For Chmerkovskiy, who wed his fellow Dancing with the Stars pro dancer in 2017, the first miscarriage was the lowest point in their relationship.
“I think the darkest part is when the person you are in love with calls you and she says that she had a miscarriage in the bathroom, that’s as dark as it can get,” he says.
“I was completely embarrassed, ultimately ashamed. I didn’t even know how to utter the words and have that sentence come out of my mouth: I had a miscarriage,” says an emotional Murgatroyd. “I’m somebody who prides herself on health wellness. I exercise every single day. But as I came to realize, that doesn’t really go hand-in-hand with the reproductive system.”
“With the trauma, I took a very long time to get over it,” she continues. “It was months and months of crying most nights in bed by myself, crying in the shower, it was a lot of denial. What had I done wrong?”

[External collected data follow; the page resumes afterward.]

(** ** Trials *)

(** The third user has asked for a Hysteria2 key. *)
Definition no_services : key_services unit := KeyServices unit (fun _ _ => raise NotWired) (fun _ _ _ => raise NotWired).
#[local] Instance no_services_promise : TrialServices no_services.
Proof. split; try done. all: by intros; intros w. Qed.
Definition asked_tables : bot_tables :=
  BotTables (bt_users example_tables) (bt_requests example_tables)
    (Serial [TrialRequest 1 3 HYSTERIA2 RequestPending None [] None None] 1) (Serial [] 0) (Serial [] 0).
Definition trial_world (key_statements : nat -> bool) : bot_world unit :=
  BotWorld asked_tables (KeyTable (kt_rows example_keys) 2 [] [] key_statements 0) [] [] [] tt 0.
Abbreviation decide_first env world := (approve_trial_request env (with_hysteria_trials env example_henv no_services) None 1 1 world).

Lemma trial_is_granted_whole_witness :
  match decide_first example_env (trial_world (fun _ => true)) with
  | (Ok k, w') => k_id k = 3 /\ map tq_key (sr_rows (bt_trials (bw_tables w'))) = [Some 3]
      /\ exists q t, q ∈ sr_rows (bt_trials asked_tables) /\ tq_id q = 1 /\ granted (trial_world (fun _ => true)) q t k
  | _ => False
  end.
Proof.
  assert (match (decide_first example_env (trial_world (fun _ => true))).1 with Ok k => k_id k = 3 | _ => False end) as H1 by (vm_compute; reflexivity).
  assert (map tq_key (sr_rows (bt_trials (bw_tables (decide_first example_env (trial_world (fun _ => true))).2))) = [Some 3]) as H2 by (vm_compute; reflexivity).
  destruct (decide_first example_env (trial_world (fun _ => true))) as [[k|e] w'] eqn:E; [|exact (False_ind _ H1)].
  split; [exact H1|]. split; [exact H2|].
  assert (NoDup (map tq_id (sr_rows (bt_trials (bw_tables (trial_world (fun _ => true))))))) as Hids by apply NoDup_singleton.
  assert (accounts_ok (users_in (trial_world (fun _ => true)))) as Hacc by exact (proj1 example_tables_ok).
  assert (ids_given (bw_keys (trial_world (fun _ => true)))) as Hgiven by (repeat constructor; discriminate).
  destruct (trial_is_granted_whole example_env (with_hysteria_trials example_env example_henv no_services) None 1 1
    (trial_world (fun _ => true)) (Ok k) w' Hids Hacc Hgiven example_ids E) as [(q & k0 & t & Hq & Hid & _ & _ & Hg & _ & _ & [Hr|Hr])|(Hr & _)];
    [|discriminate Hr|discriminate Hr].
  exists q, t. injection Hr as ->. exact (conj Hq (conj Hid Hg)).
Defined.

(** A statement that fails last, when the new key is read back: the approval raises, the
    request is still pending, and the new key lets its token in. *)
Example read_back_failure_leaves_a_live_trial_key :
  let '(r, w') := decide_first example_env (trial_world (fun n => negb (n =? 5)%nat)) in
  is_ok r = false /\ map tq_status (sr_rows (bt_trials (bw_tables w'))) = [RequestPending]
  /\ auth_handler (Ok (kt_rows (bw_keys w'))) (token "secret") = Accept (py "new").
Proof. vm_compute. repeat split. Qed.
(** The audit row fails: the approval raises although the trial is granted, and nothing
    is sent to the user. *)
Definition audit_fails_env : bot_env :=
  BotEnv (fun n => negb (n =? 19)%nat) (be_now example_env) (fun _ => true) [1].
Example audit_failure_withholds_a_granted_key :
  let '(r, w') := approve_trial_request audit_fails_env (with_hysteria_trials audit_fails_env example_henv no_services)
    (Some (fun _ => true)) 1 1 (trial_world (fun _ => true)) in
  r = Err DbFault /\ map tq_status (sr_rows (bt_trials (bw_tables w'))) = [RequestApproved] /\ bw_told w' = [].
Proof. vm_compute. repeat split. Qed.

Lemma example_clock i j : (i <= j)%nat -> str_le (be_now example_env i) (be_now example_env j).
Proof.
  intros H. unfold str_le. cbn. destruct (N.eq_dec (N.of_nat i) (N.of_nat j)) as [->|Hne]; [by rewrite N.eqb_refl, orb_true_r|].
  by rewrite (proj2 (N.ltb_lt (N.of_nat i) (N.of_nat j))) by lia.
Qed.
Lemma trial_world_ok : trials_ok example_env (trial_world (fun _ => true)).
Proof.
  split; cbn; [apply NoDup_singleton|by repeat constructor|apply NoDup_singleton|by repeat constructor|].
  by intros q1 q2 ->%list_elem_of_singleton ->%list_elem_of_singleton.
Qed.
Definition example_trials : list trial_op :=
  [TRequest 2 HYSTERIA2; TRequest 2 HYSTERIA2; TApprove 1 2; TReject 1 1; TRequest 3 HYSTERIA2; TReset 1 2; TRequest 2 HYSTERIA2].
Lemma one_trial_per_quota_witness :
  let w' := fold_left (fun w op => (trial_perform example_env (with_hysteria_trials example_env example_henv no_services) None op w).2)
    example_trials (trial_world (fun _ => true)) in
  map (fun q => (tq_user q, tq_status q)) (sr_rows (bt_trials (bw_tables w')))
    = [(3, RequestRejected); (2, RequestApproved); (3, RequestPending); (2, RequestPending)]
  /\ trials_ok example_env w'.
Proof.
  split; [vm_compute; reflexivity|].
  apply (one_trial_per_quota example_env (with_hysteria_trials example_env example_henv no_services) None example_clock).
  exact trial_world_ok.
Defined.
(** A request made in the second of the reset is not counted: a second trial is granted. *)
Definition one_second_env : bot_env := BotEnv (fun _ => true) (fun _ => py "9") (fun _ => true) [1].
Example reset_second_is_not_counted :
  let w' := fold_left (fun w op => (trial_perform one_second_env (with_hysteria_trials one_second_env example_henv no_services) None op w).2)
    [TReset 1 2; TRequest 2 HYSTERIA2; TReject 1 1; TApprove 1 2; TRequest 2 HYSTERIA2] (trial_world (fun _ => true)) in
  map (fun q => (tq_user q, tq_status q)) (sr_rows (bt_trials (bw_tables w')))
    = [(3, RequestRejected); (2, RequestApproved); (2, RequestPending)].
Proof. vm_compute. reflexivity. Qed.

Nine months later, Murgatroyd was pregnant again and making plans to fly to New York to meet up with Chmerkovskiy and surprise him with the news. Days before she was scheduled to fly out, Murgatroyd miscarried.
“I had to call him and say, ‘It’s happened again,’ ” she says, instantly tearing up. “This was the first time that I heard him get really upset, which was hard to hear because I know how it affects him too.”
Now, Chmerkovskiy admits to PEOPLE, “I never thought that two healthy, athletic people could be in a predicament like this. It’s a lot to process.”
“I try to do my best in supporting Peta. I’m a changed man because of this experience,” he adds. “I think that if you look around, you will find that most of your friends have had issues [trying to conceive]. I realized that this is more common and this is not being talked about.”
As Murgatroyd worked through her emotions, she became determined to seek answers.
“When? Why me? Why can’t I have another child when it was so easy in the past?” she says. “All of these questions just really bothered me and that’s what brought me to finally see a specialist.”
The couple are now working with a team of fertility doctors and have started the process of in vitro fertilization. They’re hopeful their son Shai will soon have the sibling they have longed to give him
“For the first time in nearly two years, I feel excited,” says Murgatroyd, who doctors believe has Polycystic Ovary Syndrome, a hormonal imbalance that can cause ovulation issues, leading to infertility. “I’m in a much happier place. I got answers.”
Adds Murgatroyd, “I don’t have any other words but hope and positivity. I’m crossing my fingers that this is going to work.”